Fast Multidimensional Matrix Multiplication on CPU from Scratch

loop reordering, tiling, and multithreading

January 2026

NumPy can multiply two 1024×1024 float32 matrices on a quad-core Intel CPU in roughly 8ms. That translates to ~250 GFLOP/s — about 18 FLOPs per core per clock cycle at 3.4 GHz. For a CPU released in 2015, that's absurd. And it's not magic: it's the result of decades of highly specific, hand-tuned assembly in libraries like Intel MKL and OpenBLAS.

The question I kept coming back to: how far can you get starting from a simple nested for-loop in C++? Not to beat BLAS — OpenBLAS's SGEMM is ~7,000 lines of hand-written x86 assembly — but to understand *why* the gap exists, and what techniques close it. This is the CPU companion to my CUDA SGEMM post. Same algorithm, same hierarchical optimization story, different hardware.

Spoiler: we end up at ~9 FLOPs/core/cycle (half of peak) using cache-aware loop ordering, tiling, and OpenMP multithreading. The final kernel works only for fixed matrix sizes and makes no attempt to generalize. The goal isn't a production library — it's a working mental model of how CPU memory hierarchies interact with compute.

FLOPs and Arithmetic Intensity

For square matrices of size N×N, computing C = A×B requires one dot product per output element.

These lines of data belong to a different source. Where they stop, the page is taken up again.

(** ** Figures *)

(** C19: figure numbering, for both sources of an image.  When the
    closure that inserts a figure is the one of the current render (the
    user stayed on the section and did not edit it in between), an
    uploaded file ([reader.onload]) and a generated image both append to
    the active section, in the editor and the document, a figure numbered
    one more than the figures already there, and such a figure block adds
    exactly one marker: the next figure is numbered one higher. *)
Theorem figure_numbering st year :
  reachable step initialState st ->
  (forall i r, st.(reads) !! i = Some r -> r.(read_handler) = current_snapshot st ->
     r.(read_result) <> "" ->
     exists c, active_html st = Some c /\
       active_html (step st (FileLoaded i year)) =
         Some (c +:+ figure_html (figure_count c + 1) r.(read_result) year)) /\
  (forall o d, st.(pending) = Some (PendingImage (current_snapshot st)) ->
     generateImage_result o = Some d -> d <> "" ->
     exists c, active_html st = Some c /\
       active_html (step st (ImagesSettle o year)) =
         Some (c +:+ figure_html (figure_count c + 1) (png_data_url d) year)) /\
  (forall c url, figure_count (c +:+ figure_html (figure_count c + 1) url year) =
                 S (figure_count c + figure_count url)).
Proof.
  intros Hr. pose proof (reachable_app_inv st Hr) as Hi.
  destruct (current_section_ok st (inv_ids _ Hi) (inv_active _ Hi)) as (s & Hs & _).
  assert (Hc : active_html st = Some s.(content)) by (unfold active_html; by rewrite Hs).
  split_and!.
  - intros i r Hri Hh Hd.
    destruct (upload_project st i r s year Hri ltac:(by rewrite Hh) Hd) as (Hp & Ha & _).
    rewrite Hh in Hp. destruct (active_after_insert st _ _ Hi Hp Ha) as (c & Hc' & Hw).
    rewrite Hc in Hc'. injection Hc' as <-. by exists s.(content).
  - intros o d Hp Ho Hd.
    destruct (settle_image_project st _ s o d year Hp Hs Ho Hd) as (Hpr & Ha & _).
    destruct (active_after_insert st _ _ Hi Hpr Ha) as (c & Hc' & Hw).
    rewrite Hc in Hc'. injection Hc' as <-. by exists s.(content).
  - intros c url. apply figure_count_insert.
Qed.

(** C7: the image handler's write, on every interleaving.  A generated
    image is numbered from the content of the section captured when the
    memoised [handleInsertImage] was last created ([sec]), and written
    into that section ([u], by id) as the content of the section now
    shown followed by the figure.  When the user switched sections after
    typing the prompt, the figure lands in the earlier section, whose own
    text is replaced by the shown section's. *)
Theorem image_generation_write st h o d year :
  reachable step initialState st ->
  st.(pending) = Some (PendingImage h) ->
  generateImage_result o = Some d -> d <> "" ->
  exists sec shown u, h.(snap_section) = Some sec /\ current_section st = Some shown /\
    activeSection st.(project) h.(snap_activeSectionId) = Some u /\
    activeSection (step st (ImagesSettle o year)).(project) h.(snap_activeSectionId) =
      Some (with_content u (shown.(content) +:+
              figure_html (figure_count sec.(content) + 1) (png_data_url d) year)) /\
    (step st (ImagesSettle o year)).(isLoading) = false.
Proof.
  intros Hr Hp Ho Hd. pose proof (reachable_app_inv st Hr) as Hi.
  destruct (pending_image_snapshot st h Hi Hp) as (sec & Hsec & Hid & Hin).
  destruct (current_section_ok st (inv_ids _ Hi) (inv_active _ Hi)) as (shown & Hs & _).
  rewrite Hid in Hin.
  destruct (insert_write st _ (figure_html (figure_count sec.(content) + 1) (png_data_url d) year)
              shown Hi Hs Hin) as (u & Hu & Hw).
  destruct (settle_image_project st h sec o d year Hp Hsec Ho Hd) as (Hpr & _ & Hl).
  exists sec, shown, u. rewrite Hpr. done.
Qed.

(** C21: the upload's write, on every interleaving.  A file read started
    on one render and delivered later is numbered from the section that
    render showed and written into that section, on top of the content
    the editor shows when the read completes; the read leaves the set of
    reads in flight. *)
Theorem upload_write st i r year :
  reachable step initialState st ->
  st.(reads) !! i = Some r -> r.(read_result) <> "" ->
  exists sec shown u, r.(read_handler).(snap_section) = Some sec /\
    current_section st = Some shown /\
    activeSection st.(project) r.(read_handler).(snap_activeSectionId) = Some u /\
    activeSection (step st (FileLoaded i year)).(project) r.(read_handler).(snap_activeSectionId) =
      Some (with_content u (shown.(content) +:+
              figure_html (figure_count sec.(content) + 1) r.(read_result) year)) /\
    (step st (FileLoaded i year)).(reads) = delete i st.(reads).
Proof.
  intros Hr Hri Hd. pose proof (reachable_app_inv st Hr) as Hi.
  destruct (Forall_lookup_1 _ _ _ _ (inv_reads _ Hi) Hri) as (sec & Hsec & Hid & Hin).
  destruct (current_section_ok st (inv_ids _ Hi) (inv_active _ Hi)) as (shown & Hs & _).
  rewrite Hid in Hin.
  destruct (insert_write st _ (figure_html (figure_count sec.(content) + 1) r.(read_result) year)
              shown Hi Hs Hin) as (u & Hu & Hw).
  destruct (upload_project st i r sec year Hri Hsec Hd) as (Hpr & _ & Hrd).
  exists sec, shown, u. rewrite Hpr. done.
Qed.

(** A file read whose closure names the section on screen completes:
    the figure follows the live content. *)
Lemma figure_lands st i r sec year :
  reachable step initialState st ->
  st.(reads) !! i = Some r -> r.(read_handler).(snap_activeSectionId) = st.(activeSectionId) ->
  r.(read_handler).(snap_section) = Some sec -> r.(read_result) <> "" ->
  exists c, active_html st = Some c /\
    active_html (step st (FileLoaded i year)) =
      Some (c +:+ figure_html (figure_count sec.(content) + 1) r.(read_result) year) /\
    (step st (FileLoaded i year)).(activeSectionId) = st.(activeSectionId).
Proof.
  intros Hr Hri Ha Hs Hd. destruct (upload_project st i r sec year Hri Hs Hd) as (Hpr & Ha' & _).
  rewrite Ha in Hpr.
  destruct (active_after_insert st _ _ (reachable_app_inv st Hr) Hpr Ha') as (c & Hc & Hc').
  by exists c.
Qed.

(** Delivering the oldest read removes it from the reads in flight and
    leaves the busy state and the active section alone, whatever the
    read carries. *)
Lemma deliver_oldest st year :
  (step st (FileLoaded 0 year)).(reads) = tail st.(reads) /\
  (step st (FileLoaded 0 year)).(pending) = st.(pending) /\
  (step st (FileLoaded 0 year)).(isLoading) = st.(isLoading) /\
  (step st (FileLoaded 0 year)).(activeSectionId) = st.(activeSectionId).
Proof.
  unfold step. destruct (rerender_fields st (handle st (FileLoaded 0 year)))
    as (_ & -> & -> & _ & _ & _ & -> & -> & _).
  simpl. unfold fileLoaded. destruct (reads st) as [|r rs] eqn:E; simpl; [by rewrite E|].
  unfold handleInsertImage. by repeat (case_match; simplify_eq/=).
Qed.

Each dot product is N multiply-accumulate operations. Total: N² output entries × N inner multiplications × 2 FLOPs (mul + add) = 2N³ FLOPs.

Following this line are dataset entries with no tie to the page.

(** Two figures uploaded into the section on screen. *)
Definition two_figures : AppState :=
  run_app [ClickUpload; SelectFile (Some url1); FileLoaded 0 2025;
           ClickUpload; SelectFile (Some url2); FileLoaded 0 2025].

Definition intro_text : string := default "" (active_html initialState).

(** Deleting "Figura 1" and uploading a third image gives a second
    "Figura 2". *)
Lemma figure_number_after_deletion_witness :
  reachable (@step reject_all_json) initialState two_figures /\
  active_html two_figures = Some (intro_text +:+ figure_html 1 url1 2025 +:+ figure_html 2 url2 2025) /\
  active_html (run (@step reject_all_json) two_figures
                 [EditorInput (intro_text +:+ figure_html 2 url2 2025); ClickUpload;
                  SelectFile (Some url1); FileLoaded 0 2025]) =
    Some (intro_text +:+ figure_html 2 url2 2025 +:+
          figure_html (figure_count (intro_text +:+ figure_html 1 url1 2025 +:+ figure_html 2 url2 2025)) url1 2025) /\
  figure_count (intro_text +:+ figure_html 1 url1 2025 +:+ figure_html 2 url2 2025) = 2.
Proof.
  assert (Hr : reachable (@step reject_all_json) initialState two_figures) by apply reachable_run.
  assert (Hc : active_html two_figures = Some (intro_text +:+ figure_html 1 url1 2025 +:+ figure_html 2 url2 2025))
    by (vm_compute; reflexivity).
  split_and!; [exact Hr | exact Hc | | vm_compute; reflexivity].
  apply (figure_number_after_deletion two_figures intro_text (figure_html 2 url2 2025) 1 url1 2025 url1 2025 Hr);
    [vm_compute; reflexivity.. | discriminate].
Defined.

Basic matrix multiplication diagram — Matrix multiplication: each output entry requires a dot product of a row and a column.

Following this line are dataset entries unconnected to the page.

(** X7. [removeMessage]: when [chats[chatId]] is [undefined] (the chat id
    is no key of the chats map and no property name of [Object.prototype])
    it returns [false] without touching anything.  For a cached chat: when
    the store delete fails it returns [false] (the error is swallowed) with
    cache and store as before; when the store delete succeeds it returns
    [true], the message id is no key of the chat's message map any more,
    every other message, the member list and every other chat are as
    before, the chats keep their order, and no stored message has that id;
    removing an id the chat does not hold succeeds and leaves the cache as
    it was.  For a chat id that is no key of the chats map but a property
    name of [Object.prototype] the guard passes: the store delete is done
    and then a [TypeError] is thrown, with the cache as before. *)
Theorem removeMessage_outcomes (w : World) (chatId messageId : string) :
  (getChat chatId w = None ->
     removeMessage chatId messageId w = (Ok false, w)) /\
  (forall c fs, getChat chatId w = Some (JsObj.Own c) ->
     faults w = true :: fs ->
     exists w', removeMessage chatId messageId w = (Ok false, w') /\
                cache w' = cache w /\ store w' = store w) /\
  (forall c, getChat chatId w = Some (JsObj.Own c) -> store_ok 1 (faults w) ->
     exists w' c',
       removeMessage chatId messageId w = (Ok true, w') /\
       getChat chatId w' = Some (JsObj.Own c') /\
       JsObj.get messageId (messages c') = None /\
       (forall k, k <> messageId ->
          JsObj.get k (messages c') = JsObj.get k (messages c)) /\
       userIds c' = userIds c /\
       (forall k, k <> chatId -> getChat k w' = getChat k w) /\
       JsObj.keys (chats w') = JsObj.keys (chats w) /\
       heap w' = heap w /\ waiting_users w' = waiting_users w /\
       active_users w' = active_users w /\
       (forall d, d ∈ Messages (store w') <->
                  d ∈ Messages (store w) /\ md_id d <> messageId) /\
       (JsObj.get messageId (messages c) = None -> cache w' = cache w)) /\
  (getChat chatId w = Some JsObj.Builtin -> store_ok 1 (faults w) ->
     exists w',
       removeMessage chatId messageId w = (Throw TypeError, w') /\
       cache w' = cache w /\
       (forall d, d ∈ Messages (store w') <->
                  d ∈ Messages (store w) /\ md_id d <> messageId)).
Proof.
  split; [|split; [|split]].
  - intros Hc. unfold removeMessage. run_M. rewrite Hc. reflexivity.
  - intros c fs Hc Hf.
    unfold removeMessage, try_catch, Message_deleteOne, Message_deleteMany,
      store_call.
    run_M. rewrite Hc. simpl. rewrite Hf. simpl.
    eexists. split; [reflexivity|]. split; reflexivity.
  - intros c Hc Hok.
    pose proof (proj1 (getChat_Own _ _ _) Hc) as Hget.
    exists (message_removed chatId c messageId w),
      (with_messages c (JsObj.del messageId (messages c))).
    split; [apply removeMessage_run; assumption|].
    split; [apply getChat_Own; simpl; apply JsObjFacts.get_set_eq|].
    simpl.
    split; [apply JsObjFacts.get_del_eq|].
    split; [intros k Hk; apply JsObjFacts.get_del_ne; congruence|].
    split; [reflexivity|].
    split; [intros k Hk; apply getChat_ext; simpl;
            apply JsObjFacts.get_set_ne; congruence|].
    split; [apply (JsObj_keys_set_old _ _ c), Hget|].
    split; [reflexivity|]. split; [reflexivity|]. split; [reflexivity|].
    split.
    + intros d. rewrite !list_elem_of_In, List.filter_In. simpl.
      rewrite orb_false_r, negb_true_iff, String.eqb_neq. reflexivity.
    + intros Hm. unfold cache. simpl.
      rewrite JsObjFacts.del_absent by (apply JsObjFacts.get_None_keys, Hm).
      rewrite with_messages_same, JsObj_set_same by exact Hget. reflexivity.
  - intros Hc Hok. destruct (store_call_ok 0 w Hok) as [Hcall _].
    pose proof (proj1 (getChat_Builtin _ _) Hc) as [Hget Hinh].
    eexists. split.
    + unfold removeMessage, try_catch, Message_deleteOne, Message_deleteMany,
        update_messages.
      run_M. rewrite Hc. simpl. rewrite Hcall. simpl.
      unfold getChat, JsObj.read. simpl. rewrite Hget, Hinh. reflexivity.
    + split; [reflexivity|]. simpl.
      intros d. rewrite !list_elem_of_In, List.filter_In. simpl.
      rewrite orb_false_r, negb_true_iff, String.eqb_neq. reflexivity.
Qed.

For N=1024: 2 × 1024³ ≈ 2.1 billion FLOPs. Memory footprint for three 1024×1024 float32 matrices: 3 × 4MB = 12MB. Arithmetic intensity = 2N³ / (3 × 4 × N²) ≈ N/6 ≈ 170 FLOP/byte for N=1024. At L3 bandwidth of ~40 GB/s and peak compute of ~250 GFLOP/s, the compute-to-bandwidth ratio for this size is already squarely in the compute-bound regime. Once you get the data into cache and stop thrashing it, the bottleneck is FP throughput, not memory.

def MMM(A, B):
    C = np.zeros((A.n_rows, B.n_columns))
    for row in range(A.n_rows):
        for col in range(B.n_columns):
            for inner in range(A.n_inner):
                C[row, col] = C[row, col] + A[row, inner] * B[inner, col]
    return C

Benchmarking the Baseline: NumPy on Haswell

x = np.random.randn(1024, 1024).astype(np.float32)
y = np.random.randn(1024, 1024).astype(np.float32)
start = time.time_ns()
z = np.dot(x, y)
end = time.time_ns() - start

On an Intel i7-6700 Haswell (quad-core, 3.4 GHz), this takes ~8ms. 2.1B FLOPs in 8ms = 263 GFLOP/s = 18.5 FLOPs/core/cycle. On silicon from 2015. NumPy dispatches to Intel MKL's SGEMM kernel here — the BLAS routine for single-precision general matrix multiply: C = α·A·B + β·C.

Where does 18.5 FLOPs/core/cycle come from? The theoretical peak for Haswell with AVX2 and FMA is 2 × (256/32) = 16 FLOPs per VFMADD instruction, at 2 instructions/cycle = 32 FLOPs/cycle. MKL achieves 18.5/32 ≈ 58% of peak — excellent for a general-purpose BLAS on arbitrary matrices. We'll aim to hit half that.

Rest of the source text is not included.